A lot of companies are missing out on a likely source of new sales: former customers.
Here are 10 strategies that help get former customers back in the active file. Share them at your next sales meeting.
- Let former customers know you’re interested in finding out why the business was lost. One study showed that many former customers stopped buying because no one let them know they were valuable to the company.
- Stress the fact that former customers have been missed – as individuals, not as names on a list.
- Take responsibility for your actions and those of your company. Admit your mistakes, and take responsibility for everything that was done to lose the customer in the first place.
- Assume there are logical, workable answers to why former customers stopped doing business with you.
- Give former customers information about anything new or different that you’re providing.
- Concentrate on meeting the former customer’s needs in order to deliver full satisfaction.
- Give former customers your undivided attention.
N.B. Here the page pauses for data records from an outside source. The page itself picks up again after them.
(** * paper-search: the search orchestrator, the PDF enforcement stage and
      the message-driven consumer

    A shallow embedding of
      - app/services/websearch/search_orchestrator.py
      - app/services/pdf_processor.py
      - app/services/messaging/{handlers,consumer,connection}.py
      - app/services/websearch/config.py
    and the properties the specification states about them.

    Conventions of the embedding.
      - Python objects that the code only inspects are values of [PyVal];
        paper records are dictionaries that the code mutates in place, so
        they live in a store and the lists the code passes around are
        lists of references into it.
      - [await]ed code is a state transformer that either returns or
        raises: [M S A].  Service objects whose modules are outside the
        embedded files (provider clients, deduplication, enrichment,
        query refinement, B2 storage, PDF collector, the web-search
        agent) are arbitrary functions of an abstract world [W].
      - [asyncio.gather] runs its tasks in list order on the threaded
        state and collects every outcome.  The services are arbitrary, so
        every sequence of service replies that an interleaving could
        produce is the reply sequence of some choice of services and
        world; the code itself only reacts to those replies. *)

From Stdlib Require Import ZArith Lia Bool Ascii String.
From stdpp Require Import gmap strings list fin_maps sorting.

Set Warnings "-register-all".
Local Open Scope string_scope.
Local Open Scope list_scope.
Local Open Scope Z_scope.

(* ===================================================================== *)
(** * Python values, strings and exceptions *)
(* ===================================================================== *)

Module Py.

(** The values the embedded code inspects: JSON-like data, byte strings
    for downloaded content. *)
Inductive PyVal : Type :=
| VNone
| VBool (b : bool)
| VInt (z : Z)
| VStr (s : string)
| VBytes (b : list Byte.byte)
| VList (l : list PyVal)
| VDict (kvs : list (string * PyVal)).

(** [bool(v)]: the test behind [if v:], [not v], [v or d]. *)
Definition truthy (v : PyVal) : bool :=
  match v with
  | VNone => false
  | VBool b => b
  | VInt z => negb (z =? 0)
  | VStr s => negb (String.eqb s "")
  | VBytes b => match b with [] => false | _ => true end
  | VList l => match l with [] => false | _ => true end
  | VDict kvs => match kvs with [] => false | _ => true end
  end.

(** [a or b] *)
Definition py_or (a b : PyVal) : PyVal := if truthy a then a else b.

(** Exceptions (instances of [Exception]): the class decides which
    [except] clause catches, [str(e)] is the message. *)
Inductive ExcClass : Type :=
| TimeoutError      (* asyncio.TimeoutError *)
| AttributeError
| TypeError
| ValueError
| OtherError.       (* any other subclass of Exception *)

Record PyExc : Type := mkExc { exc_class : ExcClass; exc_str : string }.

Definition is_timeout (e : PyExc) : bool :=
  match exc_class e with TimeoutError => true | _ => false end.

Inductive Outcome (A : Type) : Type :=
| Returns (a : A)
| Raises (e : PyExc).
Arguments Returns {A} a.
Arguments Raises {A} e.

(** ** Strings *)

Definition lower_ascii (c : ascii) : ascii :=
  let n := nat_of_ascii c in
  if (Nat.leb 65 n && Nat.leb n 90)%bool then ascii_of_nat (n + 32) else c.

(** [s.lower()] on the ASCII range; other characters are kept. *)
Fixpoint lower (s : string) : string :=
  match s with
  | EmptyString => EmptyString
  | String c s' => String (lower_ascii c) (lower s')
  end.

(** [sub in s] for strings. *)
Fixpoint contains (sub s : string) : bool :=
  String.prefix sub s
  || match s with
     | EmptyString => false
     | String _ s' => contains sub s'
     end.

(** [s.count(sub)] for a non-empty [sub]: matches are taken left to
    right and do not overlap; [skip] is the number of characters still
    covered by the last match. *)
Fixpoint count_from (sub : string) (skip : nat) (s : string) : Z :=
  match s with
  | EmptyString => 0
  | String _ s' =>
      match skip with
      | S k => count_from sub k s'
      | O => if String.prefix sub s
             then 1 + count_from sub (Nat.pred (String.length sub)) s'
             else count_from sub O s'
      end
  end.

(** [s.count(sub)]; the empty string occurs [len(s) + 1] times. *)
Definition count (s sub : string) : Z :=
  match sub with
  | EmptyString => Z.of_nat (String.length s) + 1
  | _ => count_from sub O s
  end.

(** [sep.join(parts)] *)
Fixpoint join (sep : string) (parts : list string) : string :=
  match parts with
  | [] => ""
  | [p] => p
  | p :: rest => (p ++ sep ++ join sep rest)%string
  end.

(** [s.split(sep)[0]] for a one-character separator. *)
Fixpoint split_first (sep : ascii) (s : string) : string :=
  match s with
  | EmptyString => EmptyString
  | String c s' => if Ascii.eqb c sep then EmptyString
                   else String c (split_first sep s')
  end.

(** ** Lists *)

(** [l[:n]]: a negative bound counts from the end. *)
Definition slice_to {A} (l : list A) (n : Z) : list A :=
  if 0 <=? n then take (Z.to_nat n) l
  else take (length l - Z.to_nat (- n))%nat l.

(** The slices [l[i:i+step]] for [i in range(0, len(l), step)], [step > 0].
    [fuel] bounds the number of slices; [length l] is enough. *)
Fixpoint chunks_fuel {A} (fuel step : nat) (l : list A) : list (list A) :=
  match fuel with
  | O => []
  | S fuel' =>
      match l with
      | [] => []
      | _ => take step l :: chunks_fuel fuel' step (drop step l)
      end
  end.

Definition chunks {A} (step : nat) (l : list A) : list (list A) :=
  chunks_fuel (length l) step l.

(** ** Dictionaries held as values *)

(** [d.get(k)] on the key/value pairs of a [VDict]. *)
Fixpoint assoc (k : string) (kvs : list (string * PyVal)) : option PyVal :=
  match kvs with
  | [] => None
  | (k', v) :: rest => if String.eqb k' k then Some v else assoc k rest
  end.

End Py.
Import Py.

(* ===================================================================== *)
(** * Awaited code: state, result or exception *)
(* ===================================================================== *)

Module Run.

Definition M (S A : Type) : Type := S -> Outcome A * S.

Definition ret {S A} (a : A) : M S A := fun s => (Returns a, s).

Definition raise {S A} (e : PyExc) : M S A := fun s => (Raises e, s).

Definition bind {S A B} (m : M S A) (k : A -> M S B) : M S B :=
  fun s => match m s with
           | (Returns a, s') => k a s'
           | (Raises e, s') => (Raises e, s')
           end.

(** [try: m  except Exception as e: h e] *)
Definition try_except {S A} (m : M S A) (h : PyExc -> M S A) : M S A :=
  fun s => match m s with
           | (Returns a, s') => (Returns a, s')
           | (Raises e, s') => h e s'
           end.

(** Lift a value that is already a result or an exception. *)
Definition of_outcome {S A} (o : Outcome A) : M S A := fun s => (o, s).

Definition modify {S} (f : S -> S) : M S unit := fun s => (Returns tt, f s).

Definition gets {S A} (f : S -> A) : M S A := fun s => (Returns (f s), s).

(** [asyncio.gather] with [return_exceptions=True]: every task is
    run, an exception of a task becomes its entry in the result list. *)
Fixpoint gather {S A} (tasks : list (M S A)) : S -> list (Outcome A) * S :=
  fun s => match tasks with
           | [] => ([], s)
           | t :: rest =>
               let '(o, s1) := t s in
               let '(os, s2) := gather rest s1 in
               (o :: os, s2)
           end.

(** The outcome of [m] as a value: the body of a [try] whose [except]
    clauses are written as a [match]. *)
Definition outcome_of {S A} (m : M S A) : M S (Outcome A) :=
  fun s => let '(o, s') := m s in (Returns o, s').

Definition gather_m {S A} (tasks : list (M S A)) : M S (list (Outcome A)) :=
  fun s => let '(os, s') := gather tasks s in (Returns os, s').

End Run.
Import Run.

Declare Scope run_scope.
Delimit Scope run_scope with run.
Notation "x <- m ;; k" := (bind m (fun x => k))
  (at level 100, m at next level, right associativity) : run_scope.
Notation "m ;;; k" := (bind m (fun _ => k))
  (at level 100, right associativity) : run_scope.
Local Open Scope run_scope.

(* ===================================================================== *)
(** * Paper records and the state the pipeline runs on *)
(* ===================================================================== *)

Module Papers.

(** A paper is a [Dict[str, Any]] that the code mutates in place; lists
    of papers hold references to such dictionaries. *)
Definition Ref : Type := nat.

(** What the orchestrator awaits on the network side, in the order it
    happens: each [asyncio.wait_for] on a provider client, with the attempt
    number, the timeout and what the call yielded, and each
    [asyncio.sleep]. *)
Inductive Event : Type :=
| ApiAttempt (source : string) (attempt : Z) (timeout : Z)
             (yielded : Outcome (option (list Ref)))
| Sleep (seconds : Z).

Record St (W : Type) : Type := mkSt {
  heap : gmap nat (gmap string PyVal);
  world : W;
  trace : list Event;
}.
Arguments mkSt {W} heap world trace.
Arguments heap {W} _.
Arguments world {W} _.
Arguments trace {W} _.

(** The dictionary a reference points to. *)
Definition deref (h : gmap nat (gmap string PyVal)) (p : Ref) : gmap string PyVal :=
  default ∅ (h !! p).

Section Ops.
Context {W : Type}.

(** [paper[k] = v] *)
Definition set_item (p : Ref) (k : string) (v : PyVal) : M (St W) unit :=
  modify (fun s => mkSt (<[p := <[k := v]> (deref (heap s) p)]> (heap s))
                        (world s) (trace s)).

(** [paper.pop(k, None)] *)
Definition pop_item (p : Ref) (k : string) : M (St W) unit :=
  modify (fun s => mkSt (<[p := delete k (deref (heap s) p)]> (heap s))
                        (world s) (trace s)).

Definition emit (ev : Event) : M (St W) unit :=
  modify (fun s => mkSt (heap s) (world s) (trace s ++ [ev])).

(** A call into a service that sees the paper it is given and the
    world, and does not write paper records. *)
Definition call_on {A} (f : gmap string PyVal -> W -> Outcome A * W) (p : Ref)
  : M (St W) A :=
  fun s => let '(o, w') := f (deref (heap s) p) (world s) in
           (o, mkSt (heap s) w' (trace s)).

(** A call into a service that may also create and update paper
    records, and may raise. *)
Definition call_raising {A}
    (f : gmap nat (gmap string PyVal) -> W
         -> Outcome A * gmap nat (gmap string PyVal) * W)
  : M (St W) A :=
  fun s => let '(o, h', w') := f (heap s) (world s) in
           (o, mkSt h' w' (trace s)).
End Ops.

(** The content reference of a paper: a truthy ["pdfContentUrl"]. *)
Definition has_content (h : gmap nat (gmap string PyVal)) (p : Ref) : Prop :=
  exists v, deref h p !! "pdfContentUrl" = Some v /\ truthy v = true.

End Papers.
Import Papers.

(* ===================================================================== *)
(** * app/services/pdf_processor.py *)
(* ===================================================================== *)

Module PdfProcessor.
It cuts through the resistance, tension and suspicion that may accompany former relationships.
- Understand that former customers are trying to make or save money by increasing sales or reducing costs. You can sell them again if you show former customers how to create and hold an economic advantage.
- Let customers know why it’s smart to do business with you again. Former customers want to feel they’re making the right buying decision in doing business with you again. Try to reinforce that decision throughout your relationship.
- Assure former customers that regardless of what happened in the past, things will be different in the future.
John R. Graham is the president of Graham Associates, a marketing and sales firm based in Quincy, MA.